## WHAT IS EXPECTED
Go through the lines below, tally those that include the word "GoStrings", and give only the tally.

## ENTRIES SHOWN
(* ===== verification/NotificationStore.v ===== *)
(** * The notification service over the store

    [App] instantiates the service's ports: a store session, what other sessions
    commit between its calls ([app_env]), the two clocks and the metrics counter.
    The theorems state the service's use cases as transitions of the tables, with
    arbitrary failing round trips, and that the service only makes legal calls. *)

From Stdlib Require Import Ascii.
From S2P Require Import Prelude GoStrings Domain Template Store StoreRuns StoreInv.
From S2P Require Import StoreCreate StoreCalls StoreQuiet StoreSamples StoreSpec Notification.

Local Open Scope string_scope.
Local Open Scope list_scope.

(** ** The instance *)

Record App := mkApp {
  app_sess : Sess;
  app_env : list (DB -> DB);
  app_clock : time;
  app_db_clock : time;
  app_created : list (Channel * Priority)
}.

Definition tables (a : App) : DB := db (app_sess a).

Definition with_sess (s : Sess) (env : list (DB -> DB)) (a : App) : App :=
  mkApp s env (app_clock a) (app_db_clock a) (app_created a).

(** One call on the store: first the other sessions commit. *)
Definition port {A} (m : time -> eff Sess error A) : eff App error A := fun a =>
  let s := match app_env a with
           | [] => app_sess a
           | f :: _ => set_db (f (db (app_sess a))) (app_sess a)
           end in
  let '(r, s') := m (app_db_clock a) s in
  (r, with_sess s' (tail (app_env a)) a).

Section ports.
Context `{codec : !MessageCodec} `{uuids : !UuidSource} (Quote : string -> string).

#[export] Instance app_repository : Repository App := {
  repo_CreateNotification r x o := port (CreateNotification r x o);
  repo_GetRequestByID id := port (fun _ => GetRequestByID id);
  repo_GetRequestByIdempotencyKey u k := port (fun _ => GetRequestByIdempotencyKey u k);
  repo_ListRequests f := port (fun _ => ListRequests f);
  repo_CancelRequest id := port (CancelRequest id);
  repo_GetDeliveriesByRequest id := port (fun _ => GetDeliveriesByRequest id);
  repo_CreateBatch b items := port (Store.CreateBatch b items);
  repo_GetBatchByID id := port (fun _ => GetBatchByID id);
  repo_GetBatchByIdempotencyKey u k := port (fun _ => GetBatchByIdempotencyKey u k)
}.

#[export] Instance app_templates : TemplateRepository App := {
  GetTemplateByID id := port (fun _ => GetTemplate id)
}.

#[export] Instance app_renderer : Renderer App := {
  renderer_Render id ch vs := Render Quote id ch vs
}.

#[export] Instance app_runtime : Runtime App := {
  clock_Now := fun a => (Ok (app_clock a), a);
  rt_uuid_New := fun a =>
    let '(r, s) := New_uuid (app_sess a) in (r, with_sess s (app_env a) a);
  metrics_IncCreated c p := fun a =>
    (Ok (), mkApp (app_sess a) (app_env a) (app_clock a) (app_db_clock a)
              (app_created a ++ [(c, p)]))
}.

...

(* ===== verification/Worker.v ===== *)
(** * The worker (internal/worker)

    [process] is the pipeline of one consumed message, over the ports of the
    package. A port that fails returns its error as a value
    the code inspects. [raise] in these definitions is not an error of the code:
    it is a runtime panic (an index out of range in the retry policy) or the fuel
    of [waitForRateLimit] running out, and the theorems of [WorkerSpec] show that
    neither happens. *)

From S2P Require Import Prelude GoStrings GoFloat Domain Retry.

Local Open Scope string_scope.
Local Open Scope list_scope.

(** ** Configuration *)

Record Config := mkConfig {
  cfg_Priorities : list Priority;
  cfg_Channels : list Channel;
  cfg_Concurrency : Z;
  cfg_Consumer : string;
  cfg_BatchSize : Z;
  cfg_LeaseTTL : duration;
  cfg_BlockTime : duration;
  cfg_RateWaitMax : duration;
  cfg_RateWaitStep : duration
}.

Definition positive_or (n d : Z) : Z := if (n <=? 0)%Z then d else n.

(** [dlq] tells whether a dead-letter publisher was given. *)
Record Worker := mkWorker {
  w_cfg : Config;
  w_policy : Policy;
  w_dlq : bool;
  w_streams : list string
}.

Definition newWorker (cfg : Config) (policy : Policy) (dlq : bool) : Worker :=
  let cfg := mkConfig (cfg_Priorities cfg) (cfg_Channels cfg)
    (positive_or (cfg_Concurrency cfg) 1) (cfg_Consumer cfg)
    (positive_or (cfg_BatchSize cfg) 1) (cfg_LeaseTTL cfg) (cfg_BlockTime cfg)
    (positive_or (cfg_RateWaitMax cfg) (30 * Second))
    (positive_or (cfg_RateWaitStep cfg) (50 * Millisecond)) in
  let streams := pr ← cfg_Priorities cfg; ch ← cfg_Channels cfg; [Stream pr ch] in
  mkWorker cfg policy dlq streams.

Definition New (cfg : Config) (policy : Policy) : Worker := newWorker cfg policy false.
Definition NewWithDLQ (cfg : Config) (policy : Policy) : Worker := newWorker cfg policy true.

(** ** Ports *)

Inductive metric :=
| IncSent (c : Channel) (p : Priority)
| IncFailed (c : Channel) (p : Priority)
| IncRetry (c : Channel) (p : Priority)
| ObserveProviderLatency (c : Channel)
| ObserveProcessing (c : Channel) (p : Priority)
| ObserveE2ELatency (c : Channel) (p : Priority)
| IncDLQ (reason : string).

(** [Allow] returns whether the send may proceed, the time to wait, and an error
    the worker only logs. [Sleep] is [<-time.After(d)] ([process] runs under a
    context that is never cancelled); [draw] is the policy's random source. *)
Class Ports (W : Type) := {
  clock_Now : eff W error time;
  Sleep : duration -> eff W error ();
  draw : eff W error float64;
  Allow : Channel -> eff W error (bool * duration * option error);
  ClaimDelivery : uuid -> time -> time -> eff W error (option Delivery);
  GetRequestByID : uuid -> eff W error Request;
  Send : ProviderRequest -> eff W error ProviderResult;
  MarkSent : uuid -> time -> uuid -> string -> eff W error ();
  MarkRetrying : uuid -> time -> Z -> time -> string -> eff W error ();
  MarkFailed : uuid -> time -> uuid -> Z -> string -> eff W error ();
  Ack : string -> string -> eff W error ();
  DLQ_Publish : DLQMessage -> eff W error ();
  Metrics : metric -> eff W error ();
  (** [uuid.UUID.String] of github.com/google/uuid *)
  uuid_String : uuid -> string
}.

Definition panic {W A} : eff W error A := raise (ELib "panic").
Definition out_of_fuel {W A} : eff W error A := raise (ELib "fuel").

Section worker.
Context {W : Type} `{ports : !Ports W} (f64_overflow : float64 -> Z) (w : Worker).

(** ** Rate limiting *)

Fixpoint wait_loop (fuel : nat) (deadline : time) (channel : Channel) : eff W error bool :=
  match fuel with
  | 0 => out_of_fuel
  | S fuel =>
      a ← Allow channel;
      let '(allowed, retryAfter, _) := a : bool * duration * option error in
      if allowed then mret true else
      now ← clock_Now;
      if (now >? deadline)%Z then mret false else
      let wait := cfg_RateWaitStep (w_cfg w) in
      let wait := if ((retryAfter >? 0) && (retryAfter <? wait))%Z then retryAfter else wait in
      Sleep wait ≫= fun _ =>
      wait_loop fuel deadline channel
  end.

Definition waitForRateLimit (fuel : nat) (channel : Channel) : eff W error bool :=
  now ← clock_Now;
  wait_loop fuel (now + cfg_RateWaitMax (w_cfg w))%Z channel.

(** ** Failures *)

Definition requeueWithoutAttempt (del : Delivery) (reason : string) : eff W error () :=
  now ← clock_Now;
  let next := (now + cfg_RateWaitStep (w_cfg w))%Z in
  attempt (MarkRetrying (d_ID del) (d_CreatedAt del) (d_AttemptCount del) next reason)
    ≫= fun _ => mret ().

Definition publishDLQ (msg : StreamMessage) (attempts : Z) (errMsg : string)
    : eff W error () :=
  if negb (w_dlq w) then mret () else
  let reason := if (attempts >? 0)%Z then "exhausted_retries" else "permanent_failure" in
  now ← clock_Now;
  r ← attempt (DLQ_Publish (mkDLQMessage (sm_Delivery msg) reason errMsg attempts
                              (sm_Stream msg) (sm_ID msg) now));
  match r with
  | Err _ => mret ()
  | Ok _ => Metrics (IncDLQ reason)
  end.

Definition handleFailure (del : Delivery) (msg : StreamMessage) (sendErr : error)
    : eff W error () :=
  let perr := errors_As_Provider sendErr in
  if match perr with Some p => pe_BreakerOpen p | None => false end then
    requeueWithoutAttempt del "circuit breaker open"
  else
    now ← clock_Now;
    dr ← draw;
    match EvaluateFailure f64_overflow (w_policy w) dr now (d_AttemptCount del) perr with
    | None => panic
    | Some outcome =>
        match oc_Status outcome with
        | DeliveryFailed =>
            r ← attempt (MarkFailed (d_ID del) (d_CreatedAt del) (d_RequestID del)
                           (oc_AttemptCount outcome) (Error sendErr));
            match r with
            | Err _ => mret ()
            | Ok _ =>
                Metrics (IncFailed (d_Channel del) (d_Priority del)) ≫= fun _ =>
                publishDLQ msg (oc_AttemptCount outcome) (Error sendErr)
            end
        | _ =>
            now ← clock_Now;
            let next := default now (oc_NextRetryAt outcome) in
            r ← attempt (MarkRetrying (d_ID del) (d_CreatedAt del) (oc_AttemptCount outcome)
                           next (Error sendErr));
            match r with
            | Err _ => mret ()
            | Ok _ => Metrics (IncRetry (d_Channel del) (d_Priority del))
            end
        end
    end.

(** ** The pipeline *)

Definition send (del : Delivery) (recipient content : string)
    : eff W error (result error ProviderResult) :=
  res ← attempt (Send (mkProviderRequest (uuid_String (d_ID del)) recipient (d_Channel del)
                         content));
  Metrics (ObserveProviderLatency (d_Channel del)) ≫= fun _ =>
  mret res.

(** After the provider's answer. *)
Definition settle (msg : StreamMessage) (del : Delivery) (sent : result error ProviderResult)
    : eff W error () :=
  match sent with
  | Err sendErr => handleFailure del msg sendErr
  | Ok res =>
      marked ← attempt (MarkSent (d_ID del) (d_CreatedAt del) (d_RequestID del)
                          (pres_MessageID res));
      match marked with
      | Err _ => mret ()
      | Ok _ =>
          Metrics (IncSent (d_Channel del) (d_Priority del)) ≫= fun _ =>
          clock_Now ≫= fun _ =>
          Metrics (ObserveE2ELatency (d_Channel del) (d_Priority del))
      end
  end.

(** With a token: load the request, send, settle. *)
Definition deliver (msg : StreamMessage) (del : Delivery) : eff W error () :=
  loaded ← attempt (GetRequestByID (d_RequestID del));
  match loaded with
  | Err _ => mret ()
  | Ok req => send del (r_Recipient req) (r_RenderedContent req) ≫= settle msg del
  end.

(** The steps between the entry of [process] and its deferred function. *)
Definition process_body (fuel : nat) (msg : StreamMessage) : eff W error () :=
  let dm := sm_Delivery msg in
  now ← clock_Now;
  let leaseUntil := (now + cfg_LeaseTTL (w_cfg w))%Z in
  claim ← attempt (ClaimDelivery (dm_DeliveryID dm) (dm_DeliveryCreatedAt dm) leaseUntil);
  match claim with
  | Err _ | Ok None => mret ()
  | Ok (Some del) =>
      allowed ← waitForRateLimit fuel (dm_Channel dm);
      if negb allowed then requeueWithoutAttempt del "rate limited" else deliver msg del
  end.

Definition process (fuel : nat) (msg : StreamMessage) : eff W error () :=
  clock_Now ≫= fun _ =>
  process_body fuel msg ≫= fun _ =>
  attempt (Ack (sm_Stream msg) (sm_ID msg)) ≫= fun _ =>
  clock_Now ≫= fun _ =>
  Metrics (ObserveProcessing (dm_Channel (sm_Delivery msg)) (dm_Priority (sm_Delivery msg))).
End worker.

* * *

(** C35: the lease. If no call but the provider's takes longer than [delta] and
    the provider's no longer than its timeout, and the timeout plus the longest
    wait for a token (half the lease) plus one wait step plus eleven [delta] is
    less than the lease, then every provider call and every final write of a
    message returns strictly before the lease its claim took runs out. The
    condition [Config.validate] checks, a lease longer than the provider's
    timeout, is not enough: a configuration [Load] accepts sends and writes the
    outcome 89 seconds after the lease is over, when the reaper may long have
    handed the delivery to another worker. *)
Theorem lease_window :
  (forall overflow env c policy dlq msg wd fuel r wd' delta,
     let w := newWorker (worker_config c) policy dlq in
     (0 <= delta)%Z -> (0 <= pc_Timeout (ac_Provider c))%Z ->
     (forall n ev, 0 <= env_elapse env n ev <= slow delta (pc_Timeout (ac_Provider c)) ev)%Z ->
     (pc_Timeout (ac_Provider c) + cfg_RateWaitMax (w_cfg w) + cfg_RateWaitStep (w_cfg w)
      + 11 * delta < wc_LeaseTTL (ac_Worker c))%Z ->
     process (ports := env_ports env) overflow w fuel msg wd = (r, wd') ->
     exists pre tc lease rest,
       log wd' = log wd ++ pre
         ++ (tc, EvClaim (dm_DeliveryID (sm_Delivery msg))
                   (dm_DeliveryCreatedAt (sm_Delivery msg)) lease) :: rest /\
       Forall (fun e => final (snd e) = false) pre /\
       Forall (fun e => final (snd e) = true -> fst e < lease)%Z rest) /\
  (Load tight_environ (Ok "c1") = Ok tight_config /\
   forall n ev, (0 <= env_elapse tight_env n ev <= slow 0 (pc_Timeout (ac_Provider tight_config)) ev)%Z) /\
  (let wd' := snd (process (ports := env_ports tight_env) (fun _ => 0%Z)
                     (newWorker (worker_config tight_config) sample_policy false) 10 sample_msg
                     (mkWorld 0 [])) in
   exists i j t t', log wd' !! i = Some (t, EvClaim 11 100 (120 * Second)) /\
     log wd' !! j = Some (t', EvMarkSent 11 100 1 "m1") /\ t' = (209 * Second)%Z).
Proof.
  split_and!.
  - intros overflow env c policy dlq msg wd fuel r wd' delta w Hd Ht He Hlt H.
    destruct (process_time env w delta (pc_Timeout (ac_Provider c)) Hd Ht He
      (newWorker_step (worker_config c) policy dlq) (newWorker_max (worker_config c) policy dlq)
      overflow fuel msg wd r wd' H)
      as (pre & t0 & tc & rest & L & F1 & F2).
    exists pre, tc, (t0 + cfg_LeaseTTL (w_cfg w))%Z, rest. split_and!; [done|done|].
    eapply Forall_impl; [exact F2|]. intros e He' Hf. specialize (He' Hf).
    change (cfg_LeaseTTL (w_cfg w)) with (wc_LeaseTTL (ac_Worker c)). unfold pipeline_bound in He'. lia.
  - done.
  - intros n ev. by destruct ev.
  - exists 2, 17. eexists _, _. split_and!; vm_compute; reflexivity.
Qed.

## SOLUTION FOR THIS PROBLEM
2